Congress seems intent on making it easier for you to be denied a job or a home. A dangerous bill that could shred state and local civil rights laws protecting HIVers—not to mention lesbians and gays, single parents and unmarried couples—has already passed the House and is speeding its way through the Senate. It bears a lofty title—the Religious Liberty Protection Act (RLPA)—and was ostensibly designed to protect members of minority religions from discrimination when following the rules of their faith, such as wearing beards, turbans or yarmulkes or observing religious holidays not celebrated by employers. But its scope could go much further than offering these basic protections.

The RLPA prohibits states from “placing a substantial burden upon a person’s religious exercise.” While the limits of the act will ultimately be decided in the courts, on its face the bill would permit people to discriminate against those with differences or conditions of which they disapprove on religious grounds. Thus, those who believe that AIDS is “God’s punishment” for homosexuality, drug use or promiscuity could, under the RLPA, claim a religious exemption from local civil rights laws. People with HIV who live in cities or states where they’re currently protected by anti-discrimination laws may find that those rights are about to be yanked away.

As Chai Feldblum, a law professor at Georgetown University who represents the National Gay and Lesbian Task Force in its opposition to the RLPA, notes: “This bill gives the religious the right to argue that they can discriminate because of the way people got a disease. And the recent Supreme Court decisions on the Americans with Disabilities Act [ADA] throw into doubt the question of who will be covered by the ADA, making state and local rights laws even more important for the HIV positive." As Christopher Anders, legislative counsel for the American Civil Liberties Union, put it in testimony before the House Judiciary Committee, “If the RLPA becomes law, an applicant for a job or housing may have no protection against having to answer such questions as ‘Is that your spouse?’ ‘Are you straight or gay?’ ‘Do you have HIV?’”

These concerns led Rep. Jerrold Nadler (D-N.Y.), an original RLPA House cosponsor, to offer an amendment protecting local civil rights laws. But on July 15 the Nadler amendment was defeated in the House, 234 to 190. And the RLPA—with the support of the Clinton administration—passed the House the same day by a veto-proof margin of 306 to 118.

A relentless religious-led coalition of some 70 organizations is backing the RLPA, and its members have mightily resisted any attempts to amend it to preserve local civil rights protections. The lopsided votes in the House auger badly for similar efforts to change the bill in the Senate. The only hope for a Nadler-like amendment in the upper chamber is if the RLPA is referred to the Judiciary Committee, whose chair happens to be Orrin Hatch (R-Utah), a devout Mormon and principal RLPA Senate sponsor. Fellow committee member and RLPA cosponsor Ted Kennedy (D-Mass.) and his staff are working hard for a “compromise” on civil rights protections. But the Nadler amendment was itself a compromise, for it still allowed discrimination under “religious exemption” in owner-occupied housing, small businesses and religious-run institutions. A Hatch–Kennedy compromise would likely be even weaker than Nadler’s.

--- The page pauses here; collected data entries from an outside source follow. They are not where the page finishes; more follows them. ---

Lemma getMessage_at line l method m its id cache : sendable method = true → find_name methods method = Some m →
  its ≠ [] → Forall (item_ok m) its → (List.length its <= PARAM_MAX)%nat → 0 <= id <= INT32_MAX → Forall plain_template cache →
  ∃ cache', Forall plain_template cache' ∧
  getMessage (print_all (message_toks method its id) ++ l) line cache = Done (Some (MkMessage m line id (received_params its)), l, cache').
Proof.
  intros Hsm Hm Hne Hok Hmax Hid Hc. set (e := MkEnv false 0 EmptyString cache).
  destruct (parse_header_at line l method m (TP T_LBRACE :: items_toks its ++ [TP T_RBRACE; TP T_COMMA; TS "id"; TP T_COLON; TN id; TP T_RBRACE]) e Hsm Hm) as (s & EH).
  destruct (parseParams_at m line l [TP T_COMMA; TS "id"; TP T_COLON; TN id; TP T_RBRACE] its (MkEnv false 0 s cache) Hne Hok Hc Hmax) as (e' & He' & EP).
  exists (e_c e'). split; [exact He'|].
  assert (E : parse_message (at_ line l (message_toks method its id) e) = Done (Some (MkMessage m line id (received_params its)), at_ line l [] (MkEnv (e_b e') id (ld id) (e_c e')))).
  { unfold parse_message, message_toks. cbn [app].
    rewrite (bind_done _ _ _ _ _ (expect2_at line l T_LBRACE T_EOF (TP T_LBRACE) _ e eq_refl I (or_introl eq_refl))).
    cbn [code]. change (T_LBRACE =? T_EOF) with false. cbn iota. change (eff (TP T_LBRACE) e) with e.
    rewrite (bind_done _ _ _ _ _ EH). cbn [e_b e_i e_c]. subst e. rewrite (bind_done _ _ _ _ _ EP). repeat eat.
    assert (Hi : tok_ok (TN id) = true) by (unfold tok_ok, INT32_MIN, INT32_MAX in *; lia).
    rewrite (bind_done _ _ _ _ _ (expect_at line l TOKEN_NUMBER (TN id) [TP T_RBRACE] _ Hi eq_refl eq_refl)).
    rewrite (bind_done _ _ _ _ _ eq_refl). rewrite (bind_done _ _ _ _ _ eq_refl). eat.
    unfold mret, M_ret. cbn [eff e_b e_c]. unfold at_ at 1 2, st, front. cbn [p_line p_i eff e_i].
    rewrite wrapu_small by (unfold INT32_MAX in Hid; cbn; lia). done. }
  unfold getMessage. unfold at_, st, front in E. cbn [e_b e_i e_s e_c e] in E. by rewrite E.
Qed.

(** A message may be preceded by the end of a line. *)
Lemma getMessage_newline line x cache : getMessage (10 :: T_LBRACE :: x) line cache = getMessage (T_LBRACE :: x) (line + 1) cache.
Proof. reflexivity. Qed.

(** ** The calls *)

Definition opt {A} (b : bool) (x : A) : list A := if b then [x] else [].
Lemma rows_of_cons (r : dict) (rs : list dict) :
  rows_of (r :: rs) = rows_of [r] ++ rows_of rs.
Proof. cbn [rows_of flat_map]. now rewrite app_nil_r. Qed.

Lemma write_results_bad (rs : list dict) (bad : dict) (rest : list dict) :
  Forall (fun r => writable r = true) rs ->
  writable bad = false ->
  forall (st : state) (rows : list csv_row),
    output_csv st = Some rows ->
    exists e,
      write_results (rs ++ bad :: rest) st
      = (Raise e, with_output_csv (Some (rows ++ rows_of rs)) st)
      /\ (e = ValueError \/ e = TypeError).
Proof.
  intros Hw Hbad. induction Hw as [|r rs Hr _ IH]; intros st rows Hcsv.
  - cbn [app write_results rows_of flat_map]. rewrite app_nil_r.
    rewrite with_output_csv_same by exact Hcsv.
    unfold writable, flat in Hbad. unfold flatten_row.
    destruct (dict_get "items_found" bad) as [[]|];
      try destruct (strings_of items);
      try (exists TypeError; split; [reflexivity|now right]);
      (unfold writerow; run;
       match type of Hbad with
       | context [wrong_fields ?d] =>
           destruct (wrong_fields d); [discriminate|]
       end;
       exists ValueError; split; [reflexivity|now left]).
  - cbn [app write_results].
    assert (Hone := write_results_ok [r] (Forall_cons _ Hr (Forall_nil _))
                      st rows Hcsv).
    set (one := rows_of [r]) in *.
    cbn [write_results] in Hone. unfold bind in Hone |- *.
    destruct (flatten_row r st) as [[row|e] st1]; [|discriminate].
    destruct (writerow row st1) as [[[]|e] st2]; [|discriminate].
    unfold ret in Hone. injection Hone as ->.
    destruct (IH (with_output_csv (Some (rows ++ one)) st)
                 (rows ++ one) eq_refl) as (e & Hrun & He).
    exists e. rewrite Hrun. split; [|exact He].
    fields. rewrite (rows_of_cons r rs). fold one.
    now rewrite <- app_assoc.
Qed.

Lemma save_results_bad (st : state) (rs : list dict) (bad : dict) :
  results st = rs ++ [bad] ->
  Forall (fun r => writable r = true) rs ->
  writable bad = false ->
  exists e st',
    save_results st = (Raise e, st')
    /\ (e = ValueError \/ e = TypeError)
    /\ processed_count st' = processed_count st
    /\ failed_count st' = failed_count st
    /\ progress_file st' = progress_file st
    /\ api_calls st' = api_calls st.
Proof.
  intros Hres Hw Hbad. unfold save_results. rewrite Hres.
  destruct (rs ++ [bad]) as [|x xs] eqn:E; [now destruct rs|]. rewrite <- E.
  unfold file_exists. run.
  destruct (output_csv st) as [[|row rows]|] eqn:Ecsv;
    match goal with
    | |- context [write_results _ ?s] =>
        edestruct (write_results_bad rs bad [] Hw Hbad s) as (e & Hrun & He);
          [fields; try rewrite Ecsv; reflexivity|]
    end;
    rewrite Hrun; exists e; eexists; (split; [reflexivity|]);
    fields; auto.
Qed.

(** C10.  When the record parsed for an item has a key outside [fieldnames],
    [save_results] raises ([ValueError] from the writer, or [TypeError] from
    the join of [items_found]) and the loop of [process_all] stops with that
    exception: no later item is attempted, [failed_count] is not incremented,
    and the ledger written just before already lists the item. *)
Theorem extra_field_aborts_run (env : environment) (total idx : nat)
    (image : string) (rest : list string) (processed : list string)
    (st st1 : state) (data : dict) :
  Forall (fun r => writable r = true) (results st) ->
  analyze_invoice env image st = (Return (Some data), st1) ->
  wrong_fields data <> [] ->
  exists (e : exn) (st2 : state),
    process_files env total idx (image :: rest) (map codes processed) st
    = (Raise e, st2)
    /\ (e = ValueError \/ e = TypeError)
    /\ failed_count st2 = failed_count st
    /\ api_calls st2 = api_calls st1
    /\ load_progress st2 = (Return (map codes (processed ++ [image])), st2).
Proof.
  intros Hw Ha Hwrong.
  destruct (attempts_spec env image max_retries 0 st)
    as (r & st' & calls & naps & Hrun & Hs & _ & _ & _ & _ & _ & Hne).
  fold (analyze_invoice env image) in Hrun. rewrite Ha in Hrun.
  injection Hrun as <- <-. destruct Hs as (Hpc & Hfc & Hres & _).
  cbn [process_files]. unfold process_file, bind at 1 2. rewrite Ha.
  rewrite truthy_some by (now apply Hne). run.
  rewrite save_progress_eq.
  match goal with
  | |- context [save_results ?s] =>
      destruct (save_results_bad s (results st1) data) as
        (e & st2 & Hsave & He & Hp2 & Hf2 & Hl2 & Hc2);
        [reflexivity|now rewrite Hres|now apply unwritable|]
  end.
  rewrite Hsave. exists e, st2. split; [reflexivity|].
  revert Hp2 Hf2 Hl2 Hc2. through. intros Hp2 Hf2 Hl2 Hc2.
  repeat split; try assumption; try congruence.
  eapply load_saved; [apply sound_names|].
  rewrite Hl2, map_app. reflexivity.
Qed.

(** *** Iterations in general *)

Lemma flatten_row_pure (r : dict) (st st' : state) (o : outcome dict) :
  flatten_row r st = (o, st') -> st' = st.
Proof.
  unfold flatten_row.
  destruct (dict_get "items_found" r) as [[]|];
    try destruct (strings_of items); now intros [= _ <-].
Qed.

Lemma write_results_frame (rs : list dict) :
  forall (st st' : state) (o : outcome unit),
    write_results rs st = (o, st') -> same_but_csv st st'.
Proof.
  induction rs as [|r rs IH]; intros st st' o H.
  - injection H as <- <-. unfold same_but_csv. tauto.
  - cbn [write_results] in H. unfold bind in H.
    destruct (flatten_row r st) as [[row|e] s1] eqn:E1;
      apply flatten_row_pure in E1; subst s1.
    + unfold writerow in H. destruct (wrong_fields row).
      * run. apply IH in H. unfold same_but_csv in *. fields. exact H.
      * injection H as <- <-. unfold same_but_csv. tauto.
    + injection H as <- <-. unfold same_but_csv. tauto.
Qed.
(** The factory's own part of a call depends only on the variables it looks
    up: an environment that agrees with [env1] on the names logged under
    [env1] gives the same validation error, or the same arguments for the
    constructor, and the same lookups. *)
Lemma get_llm_agrees_on_lookups
    (self : LLMFactory) (env1 env2 : gmap string string) (log : list string) :
  (forall k, k ∈ (get_llm self env1 []).2 -> env1 !! k = env2 !! k) ->
  get_llm self env2 log = get_llm self env1 log.
Proof.
  rewrite get_llm_log. cbn [app]. intros H.
  assert (Hk : env1 !! "AZURE_OPENAI_KEY" = env2 !! "AZURE_OPENAI_KEY")
    by (apply H; unfold lookups; set_solver).
  assert (Hv : env1 !! "AZURE_OPENAI_VERSION" = env2 !! "AZURE_OPENAI_VERSION")
    by (apply H; unfold lookups; set_solver).
  assert (He : env1 !! "AZURE_OPENAI_ENDPOINT" = env2 !! "AZURE_OPENAI_ENDPOINT")
    by (apply H; unfold lookups; set_solver).
  assert (Hp : env1 !! "AZURE_OPENAI_DEPLOYMENT_NAME" =
               env2 !! "AZURE_OPENAI_DEPLOYMENT_NAME")
    by (apply H; unfold lookups; set_solver).
  assert (Hl : lookups env2 = lookups env1)
    by (unfold lookups; rewrite Hp; reflexivity).
  assert (Hd : resolved_deployment env2 = resolved_deployment env1).
  { unfold resolved_deployment. rewrite <- Hp.
    destruct (Py.truthy (env1 !! "AZURE_OPENAI_DEPLOYMENT_NAME")) eqn:Ht;
      [reflexivity|].
    symmetry. apply H. unfold lookups. rewrite Ht. set_solver. }
  assert (Hm : missing_fields env2 = missing_fields env1).
  { apply missing_fields_ext. intros [| |]; simpl; congruence. }
  destruct (nil_or_not (missing_fields env1)) as [Hn|Hn].
  - destruct (get_llm_returns self env1 log Hn) as (x1 & Hx1 & ->).
    rewrite <- Hm in Hn.
    destruct (get_llm_returns self env2 log Hn) as (x2 & Hx2 & ->).
    rewrite He, Hx2 in Hx1. injection Hx1 as <-.
    rewrite Hk, Hv, Hd, Hl. reflexivity.
  - rewrite (get_llm_raises self env1 log Hn).
    rewrite <- Hm in Hn. rewrite (get_llm_raises self env2 log Hn).
    rewrite Hm, Hl. reflexivity.
Qed.
(** X11.  [runScrapeLoop] with a positive interval logs its start, scrapes
    once at once and then once per tick: when it returns after [ticks] ticks,
    the histogram has [ticks + 1] observations more than before. *)
Theorem loop_scrapes_at_start_and_per_tick (interval : Z) (ticks : nat) (w : World) :
  0 < interval →
  returns (runScrapeLoop interval ticks w) = true →
  length (scrapeDuration (metrics (final (runScrapeLoop interval ticks w))))
  = (length (scrapeDuration (metrics w)) + ticks + 1)%nat ∧
  ∃ evs, trace (final (runScrapeLoop interval ticks w))
         = trace w ++ EvLog (Slog LevelInfo "First scrape starting" []) :: evs.
Proof.
  unfold runScrapeLoop. intros Hpos. rewrite (proj2 (Z.leb_gt _ _) Hpos).
  set (w0 := mkWorld (dev w) (clk w) (metrics w)
               (trace w ++ [EvLog (Slog LevelInfo "First scrape starting" [])])).
  assert (∀ k : Prog unit,
            (mret tt;; logger_Info "First scrape starting" [];; k) w = k w0)
    as Hstart by done.
  rewrite Hstart.
  change ((scrape;; scrape_times ticks) w0) with (scrape_times (S ticks) w0).
  intros Hret.
  destruct (scrape_times_observes (S ticks) w0) as (_ & Heq).
  cbv zeta in Heq. rewrite (Heq Hret). split; [cbn; lia|].
  destruct (scrape_times_trace_extends (S ticks) w0) as (evs & ->).
  exists evs. subst w0. cbn [trace]. by rewrite <- app_assoc.
Qed.

(** X12.  Where [int] has 32 bits the loop always starts: for every
    environment and every command line with which [main] gets as far as the
    loop, the interval it passes is one [time.NewTicker] accepts, so the loop
    never ends in the ticker's panic, and it logs its start. *)
Theorem loop_starts_on_32_bit env flags cfg (ticks : nat) (w : World) :
  main_config 32 env flags = Some cfg →
  panicked (runScrapeLoop (interval cfg) ticks w) ≠ Some NonPositiveTickerInterval ∧
  ∃ evs, trace (final (runScrapeLoop (interval cfg) ticks w))
         = trace w ++ EvLog (Slog LevelInfo "First scrape starting" []) :: evs.
Proof.
  intros Hcfg. pose proof (interval_floor_32 env flags cfg Hcfg) as Hfloor.
  assert (0 < interval cfg) as Hpos by (unfold time.Second in Hfloor; lia).
  unfold runScrapeLoop. rewrite (proj2 (Z.leb_gt _ _) Hpos).
  set (w0 := mkWorld (dev w) (clk w) (metrics w)
               (trace w ++ [EvLog (Slog LevelInfo "First scrape starting" [])])).
  assert (∀ k : Prog unit,
            (mret tt;; logger_Info "First scrape starting" [];; k) w = k w0)
    as Hstart by done.
  rewrite Hstart.
  change ((scrape;; scrape_times ticks) w0) with (scrape_times (S ticks) w0).
  split.
  - intros Hp. by destruct (scrape_times_panic_reason _ _ _ Hp).
  - destruct (scrape_times_trace_extends (S ticks) w0) as (evs & ->).
    exists evs. subst w0. cbn [trace]. by rewrite <- app_assoc.
Qed.


(** *** The address and the labels *)

(** X13.  A cycle calls [GetNeibourIP] exactly when the device holds no
    address at its start, and then that call is the first thing it does. A
    resolution that failed is therefore tried again by the next cycle, as
    long as the device is still without an address, and a device with an
    address is never asked for one. *)
Theorem resolution_iff_no_address (w : World) :
  (EvGetNeibourIP ∈ cycle_events w (scrape w)
   ↔ IPAddr (dev w) = EmptyString) ∧
  (IPAddr (dev w) = EmptyString →
   hd_error (cycle_events w (scrape w)) = Some EvGetNeibourIP).
Proof.
  cycle_cases w; unfold resolve_events, reauth_events, retry_events;
    destruct (decide (IPAddr (dev w) = EmptyString)) as [He|Hne];
    cbn [app hd_error]; try discriminate.
  all: split; [|done].
  all: split; [intros Hin|done || (intros _; by left)].
  all: try done.
  all: exfalso;
    repeat (apply elem_of_cons in Hin as [Hin|Hin]; [discriminate|]);
    by apply elem_of_nil in Hin.
Qed.
Lemma code_inj (a b : ascii) : code a = code b -> a = b.
Proof.
  unfold code. intros H. apply N2Z.inj in H.
  rewrite <- (ascii_N_embedding a), <- (ascii_N_embedding b). now rewrite H.
Qed.

Lemma ascii_eqb_eq (a b : ascii) : ascii_eqb a b = true <-> a = b.
Proof.
  unfold ascii_eqb. rewrite Z.eqb_eq. split; [apply code_inj | now intros ->].
Qed.

Lemma ascii_eqb_refl (a : ascii) : ascii_eqb a a = true.
Proof. now apply ascii_eqb_eq. Qed.

Lemma jsstring_eqb_eq (a b : jsstring) : jsstring_eqb a b = true <-> a = b.
Proof.
  revert b. induction a as [|x a IH]; intros [|y b]; simpl; try easy.
  rewrite andb_true_iff, ascii_eqb_eq, IH. split.
  - now intros [-> ->].
  - intros H. now inversion H.
Qed.

Lemma jsstring_eqb_refl (a : jsstring) : jsstring_eqb a a = true.
Proof. now apply jsstring_eqb_eq. Qed.

Lemma jsstring_eqb_neq (a b : jsstring) : jsstring_eqb a b = false <-> a <> b.
Proof.
  rewrite <- jsstring_eqb_eq. destruct (jsstring_eqb a b); split; congruence.
Qed.

(** ** Trimming *)


Lemma trimStart_solid (a : ascii) (r : jsstring) :
  solid a = true -> trimStart (a :: r) = a :: r.
Proof.
  unfold solid. intros H. b2p. simpl. rewrite H.
  destruct r as [|b r2]; [reflexivity|].
  assert (ws2 a b = false) as -> by (unfold ws2; bdec).
  destruct r2 as [|c r3]; [reflexivity|].
  assert (ws3 a b c = false) as -> by (unfold ws3; bdec).
  reflexivity.
Qed.

Lemma trimEndRev_solid (c : ascii) (r : jsstring) :
  solid c = true -> trimEndRev (c :: r) = c :: r.
Proof.
  unfold solid. intros H. b2p. simpl. rewrite H.
  destruct r as [|b r2]; [reflexivity|].
  assert (ws2 b c = false) as -> by (unfold ws2; bdec).
  destruct r2 as [|a r3]; [reflexivity|].
  assert (ws3 a b c = false) as -> by (unfold ws3; bdec).
  reflexivity.
Qed.

Lemma trimEnd_solid (s : jsstring) (z : ascii) :
  solid z = true -> trimEnd (s ++ [z]) = s ++ [z].
Proof.
  intros H. unfold trimEnd. rewrite rev_app_distr.
  change (rev [z] ++ rev s) with (z :: rev s).
  rewrite (trimEndRev_solid z (rev s) H). simpl. now rewrite rev_involutive.
Qed.

Lemma trim_solid_ends (a z : ascii) (s : jsstring) :
  solid a = true -> solid z = true -> trim (a :: s ++ [z]) = a :: s ++ [z].
Proof.
  intros Ha Hz. unfold trim. rewrite (trimStart_solid a _ Ha).
  change (a :: s ++ [z]) with ((a :: s) ++ [z]). now apply trimEnd_solid.
Qed.

Lemma trim_all_solid (s : jsstring) :
  forallb solid s = true -> trim s = s.
Proof.
  intros H. destruct s as [|a s]; [reflexivity|].
  pose proof H as Ha_all.
  destruct (@exists_last _ (a :: s)) as (s' & z & E); [discriminate|].
  assert (Hz : solid z = true).
  { rewrite E, forallb_app in H. simpl in H. now b2p. }
  destruct s' as [|a' s'].
  - rewrite E. unfold trim. simpl app.
    rewrite (trimStart_solid z [] Hz). apply (trimEnd_solid [] z Hz).
  - rewrite E. simpl app. rewrite E in Ha_all. simpl in Ha_all.
    apply andb_true_iff in Ha_all as [Ha' _]. now apply trim_solid_ends.
Qed.

(** ** Accounting parentheses *)

Lemma plain_solid (c : ascii) : is_plain c = true -> solid c = true.
Proof.
  unfold is_plain, solid, is_digit, ascii_eqb, ws1.
  change (code ",") with 44. change (code ".") with 46. intros H. bdec.
Qed.

Lemma unsigned_numeral_solid (s : jsstring) :
  unsigned_numeral s = true -> forallb solid s = true.
Proof.
  unfold unsigned_numeral. rewrite !forallb_forall.
  intros H c Hc. apply plain_solid. now apply H.
Qed.

Lemma endsWith_snoc (s : jsstring) (z c : ascii) :
  endsWith (s ++ [z]) c = ascii_eqb z c.
Proof. unfold endsWith. now rewrite rev_app_distr. Qed.

Lemma startsWith_plain (s : jsstring) :
  unsigned_numeral s = true -> startsWith s "(" = false.
Proof.
  destruct s as [|a s]; [reflexivity|]. simpl. intros H.
  apply andb_true_iff in H as [H _]. revert H.
  unfold is_plain, is_digit, ascii_eqb.
  change (code ",") with 44. change (code ".") with 46. change (code "(") with 40.
  intros H. bdec.
Qed.
(** ** The key of a name that is not platform-managed, as the design states it

    Section 4.1: the name is normalised "by lower-casing and removing
    every character outside [a-z0-9]".  Said character by character, and
    without the functions of the embedding: an upper-case letter becomes
    the lower-case letter at the same place of the alphabet, a lower-case
    letter or a digit stays, any other character goes. *)

Module KeySpec.

Definition upperCase : string := "ABCDEFGHIJKLMNOPQRSTUVWXYZ".
Definition lowerCase : string := "abcdefghijklmnopqrstuvwxyz".
Definition digits : string := "0123456789".
Definition hexDigits : string := "0123456789abcdef".

Definition among (alphabet : string) (c : ascii) : bool :=
  existsb (Ascii.eqb c) (list_ascii_of_string alphabet).

Fixpoint position (c : ascii) (alphabet : string) : option nat :=
  match alphabet with
  | EmptyString => None
  | String a others =>
      if Ascii.eqb c a then Some O else option_map Datatypes.S (position c others)
  end.

Definition kept (c : ascii) : option ascii :=
  match position c upperCase with
  | Some i => String.get i lowerCase
  | None => if among lowerCase c || among digits c then Some c else None
  end.

Fixpoint normalize (s : string) : string :=
  match s with
  | EmptyString => EmptyString
  | String c s' =>
      match kept c with
      | Some c' => String c' (normalize s')
      | None => normalize s'
      end
  end.

(** The characters a key may be made of. *)
Definition keyChar (c : ascii) : bool := among lowerCase c || among digits c.
(** A key above all the keys of the map goes to its end. *)
Lemma keys_insert_last k v (m : document_keys) :
  Forall (fun a => fst a < k) m -> Reference.keys_insert k v m = m ++ [(k, v)].
Proof.
  induction 1 as [| [k' v'] rest Hhead _ IH]; cbn; [reflexivity |].
  cbn in Hhead. destruct (N.compare_spec k k') as [Heq | Hlt | Hgt];
    try lia.
  now rewrite IH.
Qed.

(** Stored key by key in ascending order, the attributes come out as they
    went in. *)
Lemma keys_insert_sorted (ks acc : document_keys) :
  keys_wf (acc ++ ks) ->
  fold_left (fun m key => Reference.keys_insert (fst key) (snd key) m) ks acc =
  acc ++ ks.
Proof.
  revert acc. induction ks as [| [k v] rest IH]; intros acc Hsorted; cbn.
  - now rewrite app_nil_r.
  - rewrite keys_insert_last by exact (sorted_before _ _ _ _ Hsorted).
    rewrite IH; rewrite <- app_assoc; [reflexivity | exact Hsorted].
Qed.

(** The attribute loop: it stores the keys under the docid and touches no
    other table. *)
Lemma key_steps_effect did (ks : document_keys) :
  forall t,
    let t' := fold_left (fun t' key => key_step did key t') ks t in
    default [] (Reference.attribute_table t' !! did) =
      fold_left (fun m key => Reference.keys_insert (fst key) (snd key) m) ks
        (default [] (Reference.attribute_table t !! did))
    /\ Reference.record_table t' = Reference.record_table t
    /\ Reference.termlist_table t' = Reference.termlist_table t
    /\ Reference.lexicon_table t' = Reference.lexicon_table t
    /\ Reference.positionlist_table t' = Reference.positionlist_table t.
Proof.
  induction ks as [| key rest IH]; intros t; cbn [fold_left].
  - cbn. repeat apply conj; reflexivity.
  - destruct (IH (key_step did key t)) as (Hattr & Hrec & Hterm & Hlex & Hpos).
    cbn zeta. rewrite Hattr, Hrec, Hterm, Hlex, Hpos.
    unfold key_step, state_after, Reference.add_attribute. cbn.
    rewrite lookup_insert_eq. cbn. repeat apply conj; reflexivity.
Qed.
(** * argon2-browser: the JavaScript wrapper [dist/argon2.js]

    The file embeds the two entry points of [dist/argon2.js], [argon2Hash]
    and [argon2Verify], together with the part of the JavaScript and
    Emscripten runtime they touch:

    - JavaScript values, truthiness, [||], [===], property lookup on plain
      objects (own properties first, then [Object.prototype]), exceptions
      and [try]/[catch];
    - the Emscripten heap [Module.HEAP8] as a flat array of signed bytes,
      [Module.allocate], [Module._free], [Module.intArrayFromString] and
      [Module.Pointer_stringify];
    - the compiled module [argon2-asm.min.js] as a record [Core] of the
      three exported functions the wrapper calls.  Arguments cross that
      boundary as 32-bit integers ([to_int32]).

    [loadScript] is embedded over a model of promises and of the scope it
    runs in ([importScripts], [document.body]).

    Statements about the wrapper alone quantify over every [Core].
    Statements that need the behaviour of the compiled module use
    [ref_core], which follows the specification's Parameter & Encoding
    layer and is parametric in the memory-hard function. *)

From Stdlib Require Import ZArith String Ascii List Lia DecimalString.
From Stdlib Require DecimalN.
From stdpp Require Import base numbers option list strings gmap.

#[local] Set Warnings "-register-all,-clear-no-such-hyp".
Local Open Scope string_scope.
Local Open Scope Z_scope.

(** ** JavaScript values *)

Module JS.

(** Numbers are the integral ones; strings have code units below 256.
    [JUtf8 b] is the string [UTF8ToString] yields for the non-ASCII,
    NUL-free byte sequence [b]; its characters are not represented. *)
Inductive jsval :=
| JUndefined
| JNum (n : Z)
| JStr (s : string)
| JUtf8 (b : list Z)
| JBytes (b : list Z)
| JObj (fields : list (string * jsval))
| JFun (name : string)
| JErr (kind msg : string).

(** ToBoolean *)
Definition truthy (v : jsval) : bool :=
  match v with
  | JUndefined => false
  | JNum n => negb (n =? 0)
  | JStr s => negb (String.eqb s "")
  | JUtf8 b => match b with [] => false | _ => true end
  | _ => true
  end.

(** [a || b] on already evaluated operands *)
Definition js_or (a b : jsval) : jsval := if truthy a then a else b.

(** [v === 0] *)
Definition strict_eq_zero (v : jsval) : bool :=
  match v with JNum n => n =? 0 | _ => false end.

(** [v === undefined] *)
Definition is_undefined (v : jsval) : bool :=
  match v with JUndefined => true | _ => false end.

(** An optional numeric field of a parameter object. *)
Definition opt_num (o : option Z) : jsval :=
  match o with Some n => JNum n | None => JUndefined end.

(** [o || d] for an optional numeric field and a numeric default *)
Definition num_or (o : option Z) (d : Z) : Z :=
  match o with
  | Some n => if n =? 0 then d else n
  | None => d
  end.

(** ToInt32 on integral numbers: wrap around modulo 2^32 into
    [-2^31, 2^31). *)
Definition wrap32 (n : Z) : Z := (n + 2147483648) mod 4294967296 - 2147483648.

(** ToInt32, the coercion [x | 0] that asm.js applies to every argument of
    an exported function.  [undefined], functions, plain objects and
    non-numeric strings convert to NaN and so to 0.  Strings and arrays
    never reach the boundary in this wrapper. *)
Definition to_int32 (v : jsval) : Z :=
  match v with
  | JNum n => wrap32 n
  | _ => 0
  end.

(** The names every plain object inherits from [Object.prototype]. *)
Definition object_prototype : list string :=
  [ "constructor"; "toString"; "toLocaleString"; "valueOf";
    "hasOwnProperty"; "isPrototypeOf"; "propertyIsEnumerable";
    "__defineGetter__"; "__defineSetter__"; "__lookupGetter__";
    "__lookupSetter__" ].

Fixpoint own_property (fields : list (string * jsval)) (name : string)
  : option jsval :=
  match fields with
  | [] => None
  | (k, v) :: rest => if String.eqb k name then Some v else own_property rest name
  end.

(** [obj[name]] for a plain object with the given own properties *)
Definition get_property (fields : list (string * jsval)) (name : string)
  : jsval :=
  match own_property fields name with
  | Some v => v
  | None =>
      if String.eqb name "__proto__" then JObj []
      else if existsb (String.eqb name) object_prototype then JFun name
      else JUndefined
  end.

(** ** Strings *)

Definition code (c : ascii) : Z := Z.of_N (N_of_ascii c).
Definition chr (n : Z) : ascii := ascii_of_N (Z.to_N (n mod 256)).

Definition codes (s : string) : list Z := map code (list_ascii_of_string s).
Definition of_codes (l : list Z) : string :=
  string_of_list_ascii (map chr l).

(** [s.split(sep)] for a one-character separator, on the characters *)
Fixpoint split_on (sep : ascii) (s : list ascii) : list (list ascii) :=
  match s with
  | [] => [[]]
  | c :: rest =>
      if Ascii.eqb c sep then [] :: split_on sep rest
      else match split_on sep rest with
           | [] => [[c]]
           | f :: fs => (c :: f) :: fs
           end
  end.

Definition split (s : string) (sep : ascii) : list string :=
  map string_of_list_ascii (split_on sep (list_ascii_of_string s)).

(** [s.replace(a, b)] for one-character strings: the first occurrence *)
Fixpoint replace_first (a b : ascii) (s : string) : string :=
  match s with
  | EmptyString => EmptyString
  | String c rest =>
      if Ascii.eqb c a then String b rest else String c (replace_first a b rest)
  end.

(** [n.toString(16)] for [0 <= n < 256] *)
Definition hex_digit (d : Z) : ascii :=
  if d <? 10 then chr (48 + d) else chr (87 + d).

Moreover, there is the strong possibility that Hatch—whose doomed cuckoo presidential campaign means he has to pander to the GOP’s social and religious conservatives—will bypass Judiciary and send the RLPA directly to the Senate floor, where Democratic Judiciary staffers say a Nadler-like amendment would have no chance of passage.

The RLPA in its current form is opposed by all major AIDS and gay civil rights groups and by other prominent groups such as the National Organization for Women. The NAACP Legal Defense and Educational Fund recently opined that the act “may be used in a manner to limit African Americans’ and other minorities’ rights to seek protection from discrimination [and] would significantly increase the litigation, time and expense of pursuing even workaday antidiscrimination actions.”